William Morris (1834-1896), The Water of the Wondrous Isles (Hammersmith: Kelmscott Press, 1897). Limited ed. of 250 copies printed on paper. Cf. Peterson. “Printed at the Kelmscott Press … The borders and ornaments were designed entirely by William Morris, except the initial words Whilom & Empty, which were completed from his unfinished designs by R. Catterson-Smith …”–Colophon. Original full limp vellum with silk ties, lettered in gilt on spine. Graphic Arts Collection GAX 2016- in process
A heliogravure portrait of William Morris is tipped in as a frontispiece, engraved by Frederick John Jenkins (1872-1929), after a negative by Elliott & Fry (active 1863-1962), published 1895.
The copy of The Water of the Wondrous Isles recently acquired by the Graphic Arts Collection was once owned by Sydney Ansell Gimson (1860-1938), with a bookplate on the front pastedown designed by his brother Ernest Gimson (1864-1919). Primarily a furniture and wallpaper designer, Ernest was an early member of the Art-Workers’ Guild and the Society for the Protection of Ancient Buildings.
This might be his only attempt at a bookplate design. He gave his brother two options, writing “I have done what I can with the book plates and send you the result. They are neither of them satisfactory… I don’t understand designing for reduction. And it would require a more microscopic eye than mine to draw it real size.”
To read the entire text, in this edition, see http://morrisedition.lib.uiowa.edu/Images/WaterWondrousIsles/waterwondrouskelmscott.html.

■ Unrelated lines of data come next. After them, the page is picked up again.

Lemma apply_spec T D S q es name pos e l :
  snaps T D S q es → list_find (λ e, entry_named name e = true) es = Some (pos, e) → listed T S q e l →
  refcount_bits q < 64 → (∀ x, T x ∨ D x → rc q x + 1 < 2 ^ refcount_bits q) →
  ∃ q', snapshot_apply name q = (q', DOk (snapshot_info e)) ∧ snaps T D S q' es ∧ stays T D S q q' ∧ (∀ o, 0 ≤ o → guest_byte q' o = snap_byte q l o) ∧
    (∀ ls, Forall (snap_ok T q) ls → accounted T D q ls → accounted T D q' ls) ∧ room q ≤ room q' ∧ ∀ x, 0 ≤ x → rc q' x ≤ rc q x + 1.
Proof.
  intros Hsn Hfind Hli Hwid Hmax. pose proof (sn_owns _ _ _ _ _ Hsn) as Ho. pose proof (on_ok _ _ _ _ Ho) as Hw. pose proof (owns_phys _ _ _ _ Ho) as Hp.
  pose proof (on_owned _ _ _ _ Ho) as Hoo. pose proof (li_snap _ _ _ _ _ Hli) as Hs. destruct (li_len _ _ _ _ _ Hli) as [Hsz Hlen].
  unfold snapshot_apply. rewrite (dbind_ok _ _ _ _ _ (owns_writable _ _ _ _ Ho)). destruct (find_snapshot_spec T D S q es name pos e Hsn Hfind) as [Hf _].
  rewrite (dbind_ok _ _ _ _ _ Hf), (dbind_ok _ _ _ _ _ (read_l1_spec T D S q e l Ho Hli)).
  pose proof (snap_mapped T D S q l Hp Hoo Hs) as Hml. pose proof (snap_countable T D S q l Ho Hs) as Hcl.
  pose proof (guest_mapped _ q Hw) as Hma. pose proof (guest_countable _ q Hw) as Hca.
  destruct (walk_up q l (wo_alloc _ _ Hw) Hml Hcl Hwid) as (q1 & Hrun1 & Hm1); [intros x Hx; by apply Hmax, (snap_reach T D S q l)|].
  rewrite (dbind_ok _ _ _ _ _ Hrun1), (dbind_ok _ _ q1 q1 (l1 q)) by (unfold dgets; by rewrite (mv_l1 _ _ _ _ _ Hm1)).
  pose proof (moved_mapped _ _ _ _ _ _ Hp Hm1 Hca Hma) as Hma1.
  assert (countable_at q1 (l1 q)) as Hca1.
  { apply (moved_countable _ _ _ _ _ _ Hp Hm1 Hca). intros x Hx. destruct (reach_good q (l1 q) x Hp Hca Hx) as [(_ & Hrx & _) Hx0].
    pose proof (phys_cs q Hp). rewrite Z.div_mul in Hrx by lia. rewrite (mv_rc _ _ _ _ _ Hm1) by lia. pose proof (rc_bound q x Hp ltac:(lia)).
    pose proof (cnt_nonneg (l ≫= refs q) x). lia. }
  destruct (walk_down q1 (l1 q) (mv_ok _ _ _ _ _ Hm1) Hma1 Hca1) as (q2 & Hrun2 & Hm2). rewrite (dbind_ok _ _ _ _ _ Hrun2).
  rewrite (moved_refs _ _ _ _ _ _ Hp Hm1 Hca) in Hm2.
  assert (keeps nowhere (λ k, tables_of q l k ∨ tables_of q (l1 q) k) q q2) as Hk.
  { eapply keeps_weaken; [| |exact (keeps_trans _ _ _ _ _ _ _ Hp (mv_keeps _ _ _ _ _ Hm1) (mv_keeps _ _ _ _ _ Hm2))]; [by intros c [[]|[]]|done]. }
  assert (refcount_table q2 = refcount_table q) as Hrt by (by rewrite (mv_rt _ _ _ _ _ Hm2), (mv_rt _ _ _ _ _ Hm1)).
  assert (backing_image q2 = backing_image q) as Hb by (by rewrite (mv_backing _ _ _ _ _ Hm2), (mv_backing _ _ _ _ _ Hm1)).
  assert (∀ x, 0 ≤ x → rc q2 x = rc q x + cnt (l ≫= refs q) x - cnt (l1 q ≫= refs q) x) as Hrc.
  { intros x Hx. rewrite (mv_rc _ _ _ _ _ Hm2), (mv_rc _ _ _ _ _ Hm1) by done. lia. }
  assert (l1 q2 = l1 q) as Hl2 by (by rewrite (mv_l1 _ _ _ _ _ Hm2), (mv_l1 _ _ _ _ _ Hm1)).
  destruct (ke_meta _ _ _ _ Hk) as ((_ & Hls & _) & _). pose proof (owns_l1_size _ _ _ _ Ho) as Hl1s.
  rewrite (dbind_ok _ _ q2 q2 tt).
  2: { unfold ensure_l1_size. rewrite (dbind_ok _ _ q2 q2 q2) by done. unfold id. rewrite Hls, Hl2, (proj2 (Z.leb_le _ _)), (proj2 (Z.ltb_ge _ _)) by lia. done. }
  rewrite (li_disk _ _ _ _ _ Hli).
  rewrite (dbind_ok _ _ q2 (set_l1_size (s_l1_size e) (set_l1 l q2)) tt) by done. rewrite (dbind_ok _ _ _ (set_size (q_size q) (set_l1_size (s_l1_size e) (set_l1 l q2))) tt) by done.
  rewrite (dbind_ok _ _ _ (installed q2 l) tt).
  2: { unfold dmodify, installed. do 2 f_equal. replace (s_l1_size e) with (l1_size q2) by lia. rewrite <-(ke_size _ _ _ _ Hk). by destruct q2. }
  pose proof (swap_owns T D S q q2 l Ho Hs Hlen (mv_ok _ _ _ _ _ Hm2) Hk Hrt Hb Hrc) as Ho3.
  pose proof (swap_stays T D S q q2 l Ho Hs Hlen Hk Hb Hrc) as Hst3.
  pose proof (swap_guest T D S q q2 l Ho Hs Hlen (mv_ok _ _ _ _ _ Hm2) Hk Hrt Hb Hrc) as Hg3.
  destruct (owns_copied T D S _ Ho3) as (q4 & Hrun4 & Hr4 & Ho4 & Hst4 & Hset4 & Hg4). rewrite (dbind_ok _ _ _ _ _ Hrun4).
  destruct (owns_flush T D S q4 Ho4) as (q5 & Hrun5 & Ho5 & Hst5 & Hsv5 & Hset5 & _). rewrite (dbind_ok _ _ _ _ _ Hrun5). exists q5. split; [done|].
  assert (stays T D S q q5) as Hst by (eapply stays_trans; [exact Hst3|]; by eapply stays_trans). split_and!; [by apply (snaps_stays T D S q)|done|..].
  - intros o Hoo'. by rewrite (sv_guest _ _ _ Hsv5), Hg4, Hg3.
  - intros ls Hok Hac. pose proof (swap_accounted T D S q q2 l Ho Hs Hlen Hk Hb Hrc ls Hok Hac) as Hac3.
    assert (Forall (snap_ok T (installed q2 l)) ls) as Hls3 by (eapply Forall_impl; [exact Hok|]; intros l0 Hl0; by eapply (snaps_ok_stays T D S q)).
    apply (accounted_keep T D S S (installed q2 l)); try done; [apply (stays_refs T D S); [done|by eapply stays_trans]|]. intros x Hx. assert (any T D S x) by (unfold any; tauto). eapply settled_trans; auto.
  - pose proof (mv_room _ _ _ _ _ Hm1). pose proof (mv_room _ _ _ _ _ Hm2). pose proof (rp_room _ _ _ _ Hr4) as Hroom4. change (room (installed q2 l)) with (room q2) in Hroom4.
    pose proof (sv_room _ _ _ Hsv5). lia.
  - intros x Hx. rewrite (sv_rc _ _ _ Hsv5), (rp_rc _ _ _ _ Hr4) by done. change (rc (installed q2 l) x) with (rc q2 x). rewrite Hrc by done.
    destruct (reach_cnt q l x Hp Hml) as (? & _). pose proof (cnt_nonneg (l1 q ≫= refs q) x). lia.
Qed.
End apply.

“In this magical setting,” writes literary historian Holly Ordway, “Morris gives us a characterization that subverts contemporary cultural norms for female behavior at a time in Victorian England when women agitated for the right to vote and equality before the law. What makes it even more complex is the issue of Birdalone’s beauty. In her world of brave knights, evil witches, and magical quests, it’s expected that damsels will be lovely. In this setting, to be the subversive character that she is without being beautiful would suggest that her independence is a compensatory mechanism, and that with physical attractiveness to fall back on she would be more traditional. As it is, her beauty seems irrelevant, making the point beauty is not a prerequisite to love, be loved, and be an individual as Birdalone is.”– “Subverting the Female Stereotype: William Morris’s The Water of the Wondrous Isles,” by Holly E. Ordway, Associate Professor, MiraCosta College
The author and designer, William Morris, died in 1896 before the printing of his novel was finished and so, the book was published by the members of Morris’s estate. Enormously popular, OCLC lists 85 editions of the book from 1897-2016.